Sir Gustav Nossal: There is certainly a significant genetic component to leadership but unquestionably education, the home environment and encouragement by peers also make a vital contribution. In this as in so many fields the answer is one hundred per cent nature and one hundred percent nurture!

Our Community: What do you consider to be the three top leadership issues facing the nation?

Sir Gustav Nossal:

  1. Not enough talent within politics.
  2. Insufficient generosity both at the personal and the national level - we need more overseas aid as aproportion of GDP, more philanthropic giving by individuals and corporations.
  3. Independence in culture and policies. There is too much of a tendency to copy the United States and we are at risk of becoming a derivative society. This must not happen as in fact robust individualism has served as very well and there is the possibility of creating a uniquely good society - if we have the strength and the will.
Our Community: What insights have you gained personally on your leadership journey?

Sir Gustav Nossal: I have learnt that it is possible to achieve at an international level from an Australian base. I have learnt that it is important to be generous to colleagues; very few achievements are made alone and so much depends on collaborators, networks and people one has influenced. I have learnt that it is better to praise than to punish; my leadership style believes that you get the best out of people when they feel cherished and sustained. I have learnt that it is better not to be arrogant, vain and proud; if you push yourself too high you will encourage others to try and pull you down!

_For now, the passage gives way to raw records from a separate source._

(** The query line lands in the prompt as soon as [{{query}}] stands in the
    text after the instruction pass. *)
Lemma query_lands (is_final : AgentScratchpadUnit -> bool)
  (self : CotCompletionAgentRunner)
  (agent_entity : AgentEntity) (prompt_entity : AgentPromptEntity) :
  agent (app_config self) = Some agent_entity ->
  prompt agent_entity = Some prompt_entity ->
  contains
    (replace (first_prompt prompt_entity) "{{instruction}}"
       (_instruction self))
    "{{query}}" = true ->
  exists text,
    _organize_prompt_messages is_final self
    = Return [UserPromptMessage (ContentSeq [TextPromptMessageContent text])]
    /\ contains text ("Question: " ++ _query self) = true
    /\ contains text (_query self) = true.
Proof.
  intros Ha Hp Htoken.
  pose proof (organize_instruction_prompt_configured self _ _ Ha Hp) as Hsys.
  rewrite (organize_prompt_messages_assembled is_final self _ Hsys).
  eexists. split; [reflexivity|].
  assert (Hline :
    contains
      (scratchpad_query_passes
         (replace
            (tools_passes
               (replace (first_prompt prompt_entity) "{{instruction}}"
                  (_instruction self))
               (_prompt_messages_tools self))
            "{{historic_messages}}" (_organize_historic_prompt self))
         (organize_scratchpad is_final (_agent_scratchpad self))
         ("Question: " ++ _query self))
      ("Question: " ++ _query self) = true).
  { apply assembly_lands_query. now apply tools_passes_keep_query. }
  split; [exact Hline|].
  apply (contains_trans _ _ _ Hline).
  rewrite <- (append_nil_r (_query self)) at 1. apply contains_mid.
Qed.

(** X13: when the template contains [{{query}}], the assembled prompt
    contains the line "Question: " followed by the query, and so the query
    itself verbatim, whatever the instruction, the catalog, the history,
    the scratchpad and the query contain: no pass destroys the token and
    the query, inserted last, is not scanned again. *)
Theorem X13_query_reaches_the_prompt (is_final : AgentScratchpadUnit -> bool)
  (self : CotCompletionAgentRunner)
  (agent_entity : AgentEntity) (prompt_entity : AgentPromptEntity) :
  agent (app_config self) = Some agent_entity ->
  prompt agent_entity = Some prompt_entity ->
  contains (first_prompt prompt_entity) "{{query}}" = true ->
  exists text,
    _organize_prompt_messages is_final self
    = Return [UserPromptMessage (ContentSeq [TextPromptMessageContent text])]
    /\ contains text ("Question: " ++ _query self) = true
    /\ contains text (_query self) = true.
Proof.
  intros Ha Hp Htoken. apply (query_lands is_final self _ _ Ha Hp).
  now apply (replace_preserves "{{instruction}}" _ "{{query}}" _ eq_refl
               (instruction_scan_passes_query _)).
Qed.

Lemma X13_query_reaches_the_prompt_witness :
  exists text,
    _organize_prompt_messages Fixtures.final_without_action
      Fixtures.base_runner
    = Return [UserPromptMessage (ContentSeq [TextPromptMessageContent text])]
    /\ contains text "Question: What is 2+2?" = true
    /\ contains text "What is 2+2?" = true.
Proof.
  exact (X13_query_reaches_the_prompt Fixtures.final_without_action
           Fixtures.base_runner _ _ eq_refl eq_refl eq_refl).
Defined.

(** X14: the passes of the two methods compose.  A [{{query}}] token that
    stands in the instruction text, not in the template, is replaced by the
    assembly: when the template contains [{{instruction}}] and the
    instruction text contains [{{query}}], the assembled prompt contains the
    query line. *)
Theorem X14_query_token_in_the_instruction
  (is_final : AgentScratchpadUnit -> bool) (self : CotCompletionAgentRunner)
  (agent_entity : AgentEntity) (prompt_entity : AgentPromptEntity) :
  agent (app_config self) = Some agent_entity ->
  prompt agent_entity = Some prompt_entity ->
  contains (first_prompt prompt_entity) "{{instruction}}" = true ->
  contains (_instruction self) "{{query}}" = true ->
  exists text,
    _organize_prompt_messages is_final self
    = Return [UserPromptMessage (ContentSeq [TextPromptMessageContent text])]
    /\ contains text ("Question: " ++ _query self) = true
    /\ contains text (_query self) = true.
Proof.
  intros Ha Hp Htoken Hquery. apply (query_lands is_final self _ _ Ha Hp).
  apply (contains_trans _ (_instruction self)); [|exact Hquery].
  now apply (replace_lands "{{instruction}}" _ _ eq_refl).
Qed.

Lemma X14_query_token_in_the_instruction_witness :
  _organize_prompt_messages Fixtures.final_without_action
    Cases.query_in_instruction_runner
  = Return
      [UserPromptMessage
         (ContentSeq
            [TextPromptMessageContent
               ("Instructions: Answer this: Question: What is 2+2?" ++ LF)])]
  /\ exists text,
      _organize_prompt_messages Fixtures.final_without_action
        Cases.query_in_instruction_runner
      = Return
          [UserPromptMessage (ContentSeq [TextPromptMessageContent text])]
      /\ contains text "Question: What is 2+2?" = true
      /\ contains text "What is 2+2?" = true.
Proof.
  split; [reflexivity|].
  exact (X14_query_token_in_the_instruction Fixtures.final_without_action
           Cases.query_in_instruction_runner _ _
           eq_refl eq_refl eq_refl eq_refl).
Defined.

(* ================================================================== *)
(** * Inserted text that no later pass touches *)
(* ================================================================== *)

Lemma has_char_append (c : ascii) (s t : string) :
  has_char c (s ++ t) = has_char c s || has_char c t.
Proof.
  induction s as [|d s IH]; [reflexivity|].
  cbn [append has_char]. now rewrite IH, orb_assoc.
Qed.

Lemma last_is_has_char (c : ascii) (s : string) :
  last_is c s = true -> has_char c s = true.
Proof.
  induction s as [|d s IH]; [discriminate|].
  cbn [last_is has_char]. destruct s as [|e s].
  - intros ->. reflexivity.
  - intro H. rewrite (IH H). apply orb_true_r.
Qed.

Lemma prefix_other_head (c d : ascii) (p s : string) :
  Ascii.eqb c d = false -> prefix (String c p) (String d s) = false.
Proof.
  intro H. simpl. destruct (ascii_dec c d) as [->|_]; [|reflexivity].
  now rewrite Ascii.eqb_refl in H.
Qed.

(** A text without the first character of the token is copied. *)
Lemma replace_char_free (c : ascii) (o new A X : string) :
  has_char c A = false ->
  replace (A ++ X) (String c o) new = A ++ replace X (String c o) new.
Proof.
  unfold replace.
  induction A as [|a A IH]; intro H; [reflexivity|].
  cbn [has_char] in H. apply orb_false_elim in H as [Ha HA].
  cbn [append replace_scan].
  rewrite (prefix_other_head _ _ _ _ Ha).
  f_equal. now apply IH.
Qed.

(** A text that ends with a character the token does not have, and in
    which the token does not occur, is copied. *)
Lemma replace_keeps_segment (old new body : string) (c : ascii) :
  has_char c old = false ->
  contains (body ++ String c EmptyString) old = false ->
  forall Z,
    replace ((body ++ String c EmptyString) ++ Z) old new
    = (body ++ String c EmptyString) ++ replace Z old new.
Proof.
  intros Hc Habsent Z.
  destruct old as [|o1 o]; [now destruct body|].
  unfold replace. cbn [has_char] in Hc.
  apply orb_false_elim in Hc as [Hc1 Hc].
  induction body as [|a body IH].
  - cbn [append replace_scan].
    rewrite Ascii.eqb_sym in Hc1.
    now rewrite (prefix_other_head _ _ _ _ Hc1).
  - cbn [append contains] in Habsent.
    apply orb_false_elim in Habsent as [Hhere Hrest].
    cbn [append replace_scan].
    destruct (prefix (String o1 o)
                (String a ((body ++ String c EmptyString) ++ Z))) eqn:Hm.
    + exfalso.
      change (String a ((body ++ String c EmptyString) ++ Z))
        with (String a (body ++ String c EmptyString) ++ Z) in Hm.
      apply prefix_split in Hm as [Hin|[R [Hold _]]].
      * congruence.
      * assert (Hhas : has_char c (String o1 o) = true).
        { rewrite Hold. cbn [append has_char].
          rewrite !has_char_append. cbn [has_char].
          rewrite Ascii.eqb_refl. cbn [orb].
          now rewrite !orb_true_r. }
        cbn [has_char] in Hhas. rewrite Hc1, Hc in Hhas. discriminate.
    + f_equal. now apply IH.
Qed.

(** No occurrence of a token that ends with a closing brace can reach into
    a text [t] without closing brace that has a character [c] the token
    does not have. *)
Lemma suffixes_clear_plain (t rest : string) (c : ascii) :
  has_char "}" t = false ->
  has_char c t = true ->
  has_char c rest = false ->
  last_is "}" rest = true ->
  suffixes_clear t rest = true.
Proof.
  intros Hbrace Hct. induction rest as [|r rest IH]; [reflexivity|].
  intros Hc Hlast. cbn [suffixes_clear].
  assert (H1 : prefix (String r rest) t = false).
  { destruct (prefix (String r rest) t) eqn:Hp; [|reflexivity].
    apply prefix_exists in Hp as [Y HY].
    apply last_is_has_char in Hlast.
    rewrite HY, has_char_append, Hlast in Hbrace. discriminate. }
  assert (H2 : prefix t (String r rest) = false).
  { destruct (prefix t (String r rest)) eqn:Hp; [|reflexivity].
    apply prefix_exists in Hp as [Y HY].
    rewrite HY, has_char_append, Hct in Hc. discriminate. }
  rewrite H1, H2. cbn [negb andb].
  destruct rest as [|r' rest]; [reflexivity|].
  apply IH.
  - cbn [has_char] in Hc. now apply orb_false_elim in Hc as [_ Hc].
  - exact Hlast.
Qed.
Definition is_identifier (s : string) : bool :=
  negb (s =? "")%string && all_chars is_ident_char s.

(** [SELECT "literal" AS alias]: the literal and the alias. *)
Definition parse_select_literal (sql : string) : option (string * string) :=
  match strip_prefix "SELECT " sql with
  | None => None
  | Some s1 =>
      match strip_prefix (String (ascii_of_nat 34) EmptyString) s1 with
      | None => None
      | Some s2 =>
          match take_literal s2 with
          | None => None
          | Some (lit, s3) =>
              match strip_prefix " AS " s3 with
              | None => None
              | Some alias =>
                  if is_identifier alias then Some (lit, alias) else None
              end
          end
      end
  end.

(** The rows of a literal select, as the [mysql] library hands them to
    the callback: an array of row objects keyed by column name. *)
Definition select_literal (sql : string) : option Js.value :=
  match parse_select_literal sql with
  | Some (lit, alias) => Some (Js.Arr [Js.Obj [(alias, Js.Str lit)]])
  | None => None
  end.

(** The answers the callback can receive for a literal select: the rows
    with a [null] error when the query succeeds, an error object and no
    rows when it fails (server unreachable, access denied, ...). *)
Inductive answers (sql : string) : Reply -> Prop :=
| answer_rows (rows : Js.value) :
    select_literal sql = Some rows ->
    answers sql (Js.Null, rows)
| answer_error (fields : list (string * Js.value)) :
    answers sql (Js.Obj fields, Js.Undefined).

End MySql.

(** ** The web framework *)

Definition method_eqb (a b : Method) : bool :=
  match a, b with
  | GET, GET | HEAD, HEAD | POST, POST | PUT, PUT | DELETE, DELETE => true
  | _, _ => false
  end.

(** The method a route is looked up with: express answers a HEAD request
    through the GET route when, as here, no HEAD route is registered. *)
Definition routed_method (m : Method) : Method :=
  match m with
  | HEAD => GET
  | _ => m
  end.

(** A route answers the requests of its method and path; the query string
    and the headers play no part. *)
Definition route_matches (r : Route) (req : Request) : bool :=
  method_eqb (route_method r) (routed_method (method req))
  && (route_path r =? path req).

(** One request: the first matching route's handler runs on a fresh
    response object. *)
Definition handle (dbms : Database) (st : State) (req : Request) : Trace * State :=
  match find (fun r => route_matches r req) (routes st) with
  | Some r => exec dbms (route_handler r req new_response) st
  | None => ([EvNoRoute], st)
  end.
(** * BLE-controlled Pololu 3pi+ robot: robot-control node and wireless bridge

    A shallow embedding of [code/main_robot.py] (robot-control node) and
    [code/main_pico.py] (wireless-bridge node), and the properties of the
    command protocol, the line-following law, the collision interlock, the
    calibration sequence and the serial relay that are proved about them.

    Both programs run on MicroPython.  A [str] is kept by that runtime as
    its UTF-8 bytes, so text and byte strings are both modelled by [string]
    (a sequence of 8-bit characters); [bytes.decode()] is the runtime's
    UTF-8 validity check.  Indicator effects (display, LEDs, buzzer, console
    prints) and delays carry no state that the program reads back and are
    left out of the model. *)

From Stdlib Require Import ZArith Lia Ascii DecimalString.
From stdpp Require Import base option list strings gmap.

Local Open Scope Z_scope.

(** ** Python values and built-ins used by both nodes *)

Module Py.

Inductive exn :=
| IndexError
| TypeError (msg : string)
| ValueError
| UnicodeError
| ZeroDivisionError
| DriverError (msg : string).

(** [str(e)] *)
Definition str_exn (e : exn) : string :=
  match e with
  | IndexError => "list index out of range"
  | TypeError msg => msg
  | ValueError => "invalid syntax for integer"
  | UnicodeError => ""
  | ZeroDivisionError => "divide by zero"
  | DriverError msg => msg
  end.

Inductive result (A : Type) :=
| Ok (a : A)
| Raise (e : exn).
Arguments Ok {A} a.
Arguments Raise {A} e.

Definition is_ok {A} (r : result A) : bool :=
  match r with Ok _ => true | Raise _ => false end.

(** [str(n)] for an integer, [str(b)] for a boolean *)
Definition str_int (n : Z) : string := NilZero.string_of_int (Z.to_int n).
Definition str_bool (b : bool) : string := if b then "True" else "False".

(** [s.lstrip()], [s.rstrip()], [s.strip()]: the runtime strips the six
    ASCII white-space characters (tab, LF, VT, FF, CR, space). *)
Fixpoint lstrip (s : string) : string :=
  match s with
  | String c s' => if Ascii.is_space c then lstrip s' else s
  | EmptyString => EmptyString
  end.

Fixpoint rstrip (s : string) : string :=
  match s with
  | String c s' =>
      match rstrip s' with
      | EmptyString => if Ascii.is_space c then EmptyString else String c EmptyString
      | r => String c r
      end
  | EmptyString => EmptyString
  end.

Definition strip (s : string) : string := rstrip (lstrip s).

(** [s.upper()]: ASCII letters only *)
Definition toupper (c : Ascii.ascii) : Ascii.ascii :=
  let n := Ascii.N_of_ascii c in
  if ((97 <=? n) && (n <=? 122))%N then Ascii.ascii_of_N (n - 32) else c.

Fixpoint upper (s : string) : string :=
  match s with
  | String c s' => String (toupper c) (upper s')
  | EmptyString => EmptyString
  end.

(** [s.split()]: maximal runs of non-white-space characters *)
Definition split (s : string) : list string := String.words s.

(** [s.split(sep)] for a one-character separator: never the empty list *)
Fixpoint split_on (sep : Ascii.ascii) (s : string) : list string :=
  match s with
  | String c s' =>
      if Ascii.eqb c sep then EmptyString :: split_on sep s'
      else match split_on sep s' with
           | t :: ts => String c t :: ts
           | [] => [String c EmptyString]
           end
  | EmptyString => [EmptyString]
  end.

(** [c in s] *)
Fixpoint contains (c : Ascii.ascii) (s : string) : bool :=
  match s with
  | String c' s' => Ascii.eqb c' c || contains c s'
  | EmptyString => false
  end.

(** truth value of a string: non-empty *)
Definition truthy (s : string) : bool :=
  match s with EmptyString => false | String _ _ => true end.

(** [s.endswith("\n")] *)
Fixpoint endswith_char (c : Ascii.ascii) (s : string) : bool :=
  match s with
  | String c' EmptyString => Ascii.eqb c' c
  | String _ s' => endswith_char c s'
  | EmptyString => false
  end.

Definition LF : Ascii.ascii := Ascii.ascii_of_N 10.
Definition newline : string := String LF EmptyString.

(** [int(s)], base 10, as the runtime of the robot (MicroPython) parses
    it: white space around the text is skipped; then comes an optional sign;
    then decimal digits, among which every underscore is skipped (so
    [int("0_2")] is 2; the runtime does not ask, as CPython does, that an
    underscore stand between two digits); at least one character must follow
    the sign.  Everything else is a [ValueError].  Integers are unbounded. *)
Fixpoint digits_value (acc : Z) (s : string) : option Z :=
  match s with
  | String c s' =>
      if Ascii.eqb c "_" then digits_value acc s'
      else
        match Ascii.is_nat c with
        | Some d => digits_value (10 * acc + Z.of_nat d) s'
        | None => None
        end
  | EmptyString => Some acc
  end.

Definition int (s : string) : result Z :=
  let unsigned (ds : string) :=
    match ds with
    | EmptyString => None
    | String _ _ => digits_value 0 ds
    end in
  let parsed :=
    match strip s with
    | String "-"%char ds => Z.opp <$> unsigned ds
    | String "+"%char ds => unsigned ds
    | ds => unsigned ds
    end in
  match parsed with
  | Some n => Ok n
  | None => Raise ValueError
  end.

Our Community: Who have been your own leadership mentors and how did they assist in developing your own leadership style?

Sir Gustav Nossal:
  • Sir Macfarlane Burnet, my scientific mentor and teacher, who recognised certain qualities in me and encouraged me to address big problems in science and to have confidence in my ability to solve them.
  • Sir Colin Syme, distinguished lawyer and businessman, who served as Chairman of The Walter and Eliza Hall Institute of Medical Research Board and helped to introduce me to the commercial and financial world of Australia, to broaden my outlook and to remember the crucial importance of absolute integrity.
  • Dr Joshua Lederberg, my scientific collaborator at a very young age, this American Nobel Laureate had a brilliantly fast mind, an amazing memory and a huge grasp of the broad new thrusts in biology. He lived completely at the cutting edge, was not afraid of high technology and introduced me to many of the scientific leaders of the United States, thus preventing me from thinking parochially.